Geldwäsche und illegale Umwidmungen
Die Grün-Abgeordneten Peter Pilz und Rolf Holub reisten Freitag zu einer "Hypo-Fact-Finding-Mission" nach Istrien. Im Gespräch mit der Kleinen Zeitung erholb Pilz schwere Vorwürfe und will einen zweiten Hypo-U-Auschuss.

Foto © Weichselbraun
Im Rahmen ihres Kroatien-Aufenthaltes besuchte die Delegation unter anderem den von der Hypo finanzierten Jachthafen in der Stadt Novigrad. Erst am Donnerstag hatte die Regierung in Zagreb der Bank eine Betreiberlizenz erteilt, in deren Besitz sich allerdings auch der steirische BZÖ-Politiker Harald Fischl wähnt. Wie schwierig sich die Reise zu Hypo-Projekten gestaltet, zeigte sich, als der Delegation, der sich auch Präsident Jakovcic angeschlossen hatte, der Zutritt verweigert wurde. Der Präsident der Region Istrien, Ivan Jakovcic, will dem Untersuchungsausschuss des Kärntner Landtags in der Causa Hypo Group Alpe-Adria Bank Auskunft geben. "Erst auf telefonische Intervention bei Fischl sind die Tore aufgegangen", sagte Holub.
Am Besuchsplan stehen noch das Hotelprojekt "Skiper" in Savudrija sowie einige Grundstücke. "Wenn man das alles nicht mit eigenen Augen gesehen hat, ist es schwierig zu verstehen, welche Dimension das hat", begründete Holub die Reise.
Kriegsfinanzierung
Geht es nach seinem Begleiter Pilz, hat die gesamte Affäre vor rund 20 Jahren ihren Ausgang genommen. "Begonnen hat die Causa schon während des kroatischen Unabhängigkeitskrieges, als unter Franjo Tudjman rund zwei Milliarden Euro ins Ausland transferiert wurden", sagte der Abgeordnete der Kleinen Zeitung am Freitag. Den Krieg im ehemaligen Jugoslawien sollen laut Pilz mehrere österreichsche Banken mitfinanziert haben. Die Kärntner Hypo gab es zum damaligen Zeitpunkt aber noch nicht. Mit diesem in Österreich angelegten Geld seien Waffenkäufe finanziert worden. Hauptfigur sei der inhaftierte Ex-General Vladimir Zagorec gewesen.
Schwere Anschuldigungen
Die Hypo sei nach dem Krieg ins Spiel gekommen. "Es wurde entschieden, das Geld nicht ins kroatische Budget, sondern in eine schwarze Kasse fließen zu lassen und es im Land zu reinvestieren", so Pilz. Zu diesem Zweck seien Scheininvestoren gesucht worden. Die Hypo Kärnten war so ein Investor. Die Scheininvestoren hätten unter anderem billig Land gekauft und "wie durch ein Wunder Umwidmungen in Baugründe" erreicht.
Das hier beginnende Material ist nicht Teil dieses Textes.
(** * Runtime type checking with scope-bound forward references

    A shallow embedding of [type_check.py]: the patched [ForwardRef.__init__]
    ([init]), which records the frame a forward reference was written in, and
    the recursive checker [check_type].

    Python objects are modelled as follows.
    - A runtime value is a [Value]; only its runtime class and, for lists and
      dicts, its contents are ever inspected by the checker.
    - The [type] argument of [check_type] is a [PyType]: the objects the
      checker dispatches on, plus the [None] object a name may be bound to.
    - A frame object is a [Frame]: its code's file name and its two name
      tables, as they read when the checker consults them.
    - The module-level dict [forward_frames] and the interpreter's call stack
      form the interpreter state [Interp].
    - [check_type] recurses through names looked up in live tables, so the
      recursion is not structural; the embedding counts nested calls with a
      budget and answers [OutOfFuel] when the budget is spent. *)

From stdpp Require Import gmap strings list.
From Stdlib Require Import ZArith Lia.

Set Warnings "-register-all".

Open Scope string_scope.
Open Scope list_scope.
Open Scope nat_scope.

(** ** Values *)

(** Runtime data.  A float is kept as its bit pattern; an instance of a user
    class carries the names of the classes in its method resolution order. *)
Inductive Value : Type :=
| VInt (z : Z)
| VFloat (bits : Z)
| VStr (s : string)
| VBool (b : bool)
| VNone
| VList (items : list Value)
| VDict (items : list (Value * Value))
| VInstance (mro : list string).

(** Classes usable as the second argument of [isinstance]. *)
Inductive Class : Type :=
| CInt
| CFloat
| CStr
| CBool
| CNoneType
| CNamed (name : string).

(** [isinstance(value, cls)].  [bool] is a subclass of [int] in Python, so a
    boolean value is an instance of both. *)
Definition isinstance (value : Value) (cls : Class) : bool :=
  match value, cls with
  | VInt _, CInt => true
  | VBool _, CBool => true
  | VBool _, CInt => true
  | VFloat _, CFloat => true
  | VStr _, CStr => true
  | VNone, CNoneType => true
  | VInstance mro, CNamed name => existsb (String.eqb name) mro
  | _, _ => false
  end.

(** [isinstance(value, list)]. *)
Definition is_list (value : Value) : bool :=
  match value with VList _ => true | _ => false end.

(** Nesting depth of a value: the number of list or dict layers around its
    innermost datum. *)
Fixpoint vdepth (value : Value) : nat :=
  match value with
  | VList items => S (list_max (map vdepth items))
  | VDict items =>
      S (list_max (map (fun kv => Nat.max (vdepth (fst kv)) (vdepth (snd kv))) items))
  | _ => 0
  end.

(** ** Type objects *)

(** What [check_type] receives as [type].
    - [TUnion args]: [Union[...]] or [X | Y]; [get_args] gives [args].
    - [TAlias name value]: a [TypeAliasType] with its [__value__].
    - [TForwardRef id arg]: a [ForwardRef] object, [id] being [id(type)] and
      [arg] its [__forward_arg__].
    - [TList arg]: [List[arg]]; [TDict key field]: [Dict[key, field]].
    - [TClass cls]: a plain class.
    - [TNone]: the object [None] (not the class [NoneType]). *)
Inductive PyType : Type :=
| TUnion (args : list PyType)
| TAlias (name : string) (value : PyType)
| TForwardRef (id : Z) (forward_arg : string)
| TList (arg : PyType)
| TDict (key field : PyType)
| TClass (cls : Class)
| TNone.

(** ** Frames and interpreter state *)

Record Frame : Type := mkFrame {
  co_filename : string;
  f_locals : gmap string PyType;
  f_globals : gmap string PyType
}.

Record Interp : Type := mkInterp {
  forward_frames : gmap Z Frame;
  (** Frames of the running calls, innermost first. *)
  call_stack : list Frame
}.

Definition set_stack (st : Interp) (stack : list Frame) : Interp :=
  {| forward_frames := forward_frames st; call_stack := stack |}.

(** ** Results and exceptions *)

Inductive Key : Type :=
| KInt (z : Z)
| KStr (s : string).

Inductive Exc : Type :=
| KeyError (key : Key)
| TypeError
| AssertionError.

(** The two lookup failures of the checker, under the names the design
    documents give them: a miss in [forward_frames] and a miss in the tables
    of the recorded frame.  Both are [KeyError]s, told apart by their key. *)
Definition UnknownForwardReference (id : Z) : Exc := KeyError (KInt id).
Definition UnresolvableName (arg : string) : Exc := KeyError (KStr arg).

Inductive Result (A : Type) : Type :=
| Ret (a : A)
| Raise (e : Exc)
| OutOfFuel.

Arguments Ret {A} a.
Arguments Raise {A} e.
Arguments OutOfFuel {A}.

Definition bind {A B : Type} (r : Result A) (k : A -> Result B) : Result B :=
  match r with
  | Ret a => k a
  | Raise e => Raise e
  | OutOfFuel => OutOfFuel
  end.

Notation "'let*' x ':=' r 'in' k" := (bind r (fun x => k))
  (at level 10, x name, r at level 100, k at level 200).

(** Python's [a or b] and [a and b] on checks that may raise: the right
    operand is evaluated only when the left one does not decide. *)
Definition py_or (a b : Result bool) : Result bool :=
  let* x := a in if x then Ret true else b.

Definition py_and (a b : Result bool) : Result bool :=
  let* x := a in if x then b else Ret false.

(** [any(f(x) for x in xs)] and [all(f(x) for x in xs)]: the generator is
    consumed in order and abandoned at the first deciding element. *)
Fixpoint py_any {A : Type} (f : A -> Result bool) (xs : list A) : Result bool :=
  match xs with
  | [] => Ret false
  | x :: rest => py_or (f x) (py_any f rest)
  end.

Fixpoint py_all {A : Type} (f : A -> Result bool) (xs : list A) : Result bool :=
  match xs with
  | [] => Ret true
  | x :: rest => py_and (f x) (py_all f rest)
  end.

(** A check that came back accepting. *)
Definition accepts (r : Result bool) : bool :=
  match r with Ret true => true | _ => false end.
"Hier steht der Verdacht der Bestechung von Politikern im Raum", so Pilz. Als Mitwisser brachte Pilz im Kleine Zeitung-Interview den ehemaligen ÖVP-Vizekanzler und Außenminister Alois Mock ins Spiel. Außerdem fordert Pilz nach der Beendigung des Kärnter Hypo-U-Ausschusses einen neuen U-Auschuss im Wiener Parlament.